◆ **Required work**
Please return the material exactly; leave no entry out.

◆ **Material for this exercise**
(* ===== verification/SdkTypes.v ===== *)
(** * Types of the SDK

    What the jobs of the backend share of [sdk/src/types/index.ts], and how they
    read their environment. *)

From S2P Require Import Prelude Doubles.

Inductive ProposalState := Pending | Active | Defeated | Succeeded | Queued | Executed | Cancelled | Expired.

(** A variable of the environment counts when it is neither missing nor empty. *)
Definition is_set (v : option string) : bool := match v with None | Some EmptyString => false | Some _ => true end.
(** The parts of a description, one to a line, are joined with it. *)
Definition newline : string := String (Ascii.ascii_of_N 10) "".

(** [[A-Z2-7]], and a text of such characters *)
Definition base32_char (c : Ascii.ascii) : bool :=
  let n := Ascii.N_of_ascii c in ((65 <=? n) && (n <=? 90) || (50 <=? n) && (n <=? 55))%N.
Fixpoint all_chars (p : Ascii.ascii → bool) (s : string) : bool :=
  match s with EmptyString => true | String c s' => p c && all_chars p s' end.

Inductive VoteType := Simple | Extended | Quadratic.
Record GovernorSettings := mkGovernorSettings {
  gs_votingDelay : Z; gs_votingPeriod : Z; gs_quorumNumerator : number; gs_proposalThreshold : Z; gs_guardian : string;
  gs_voteType : VoteType; gs_proposalGracePeriod : Z; gs_useDynamicQuorum : option bool; gs_reflectorOracle : option string;
  gs_minQuorumUsd : option Z; gs_maxCalldataSize : option Z; gs_proposalCooldown : option Z;
  gs_maxProposalsPerPeriod : option Z; gs_proposalPeriodDuration : option Z; gs_useCommitReveal : option bool;
  gs_commitPhaseFraction : option Z }.
#[export] Instance GovernorSettings_eta : Eta GovernorSettings := λ g, mkGovernorSettings (gs_votingDelay g)
  (gs_votingPeriod g) (gs_quorumNumerator g) (gs_proposalThreshold g) (gs_guardian g) (gs_voteType g)
  (gs_proposalGracePeriod g) (gs_useDynamicQuorum g) (gs_reflectorOracle g) (gs_minQuorumUsd g) (gs_maxCalldataSize g)
  (gs_proposalCooldown g) (gs_maxProposalsPerPeriod g) (gs_proposalPeriodDuration g) (gs_useCommitReveal g)
  (gs_commitPhaseFraction g).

◆ **Problem solution**
(* ===== verification/SdkTypes.v ===== *)
(** * Types of the SDK

    What the jobs of the backend share of [sdk/src/types/index.ts], and how they
    read their environment. *)

From S2P Require Import Prelude Doubles.

Inductive ProposalState := Pending | Active | Defeated | Succeeded | Queued | Executed | Cancelled | Expired.

(** A variable of the environment counts when it is neither missing nor empty. *)
Definition is_set (v : option string) : bool := match v with None | Some EmptyString => false | Some _ => true end.
(** The parts of a description, one to a line, are joined with it. *)
Definition newline : string := String (Ascii.ascii_of_N 10) "".

(** [[A-Z2-7]], and a text of such characters *)
Definition base32_char (c : Ascii.ascii) : bool :=
  let n := Ascii.N_of_ascii c in ((65 <=? n) && (n <=? 90) || (50 <=? n) && (n <=? 55))%N.
Fixpoint all_chars (p : Ascii.ascii → bool) (s : string) : bool :=
  match s with EmptyString => true | String c s' => p c && all_chars p s' end.

Inductive VoteType := Simple | Extended | Quadratic.
Record GovernorSettings := mkGovernorSettings {
  gs_votingDelay : Z; gs_votingPeriod : Z; gs_quorumNumerator : number; gs_proposalThreshold : Z; gs_guardian : string;
  gs_voteType : VoteType; gs_proposalGracePeriod : Z; gs_useDynamicQuorum : option bool; gs_reflectorOracle : option string;
  gs_minQuorumUsd : option Z; gs_maxCalldataSize : option Z; gs_proposalCooldown : option Z;
  gs_maxProposalsPerPeriod : option Z; gs_proposalPeriodDuration : option Z; gs_useCommitReveal : option bool;
  gs_commitPhaseFraction : option Z }.
#[export] Instance GovernorSettings_eta : Eta GovernorSettings := λ g, mkGovernorSettings (gs_votingDelay g)
  (gs_votingPeriod g) (gs_quorumNumerator g) (gs_proposalThreshold g) (gs_guardian g) (gs_voteType g)
  (gs_proposalGracePeriod g) (gs_useDynamicQuorum g) (gs_reflectorOracle g) (gs_minQuorumUsd g) (gs_maxCalldataSize g)
  (gs_proposalCooldown g) (gs_maxProposalsPerPeriod g) (gs_proposalPeriodDuration g) (gs_useCommitReveal g)
  (gs_commitPhaseFraction g).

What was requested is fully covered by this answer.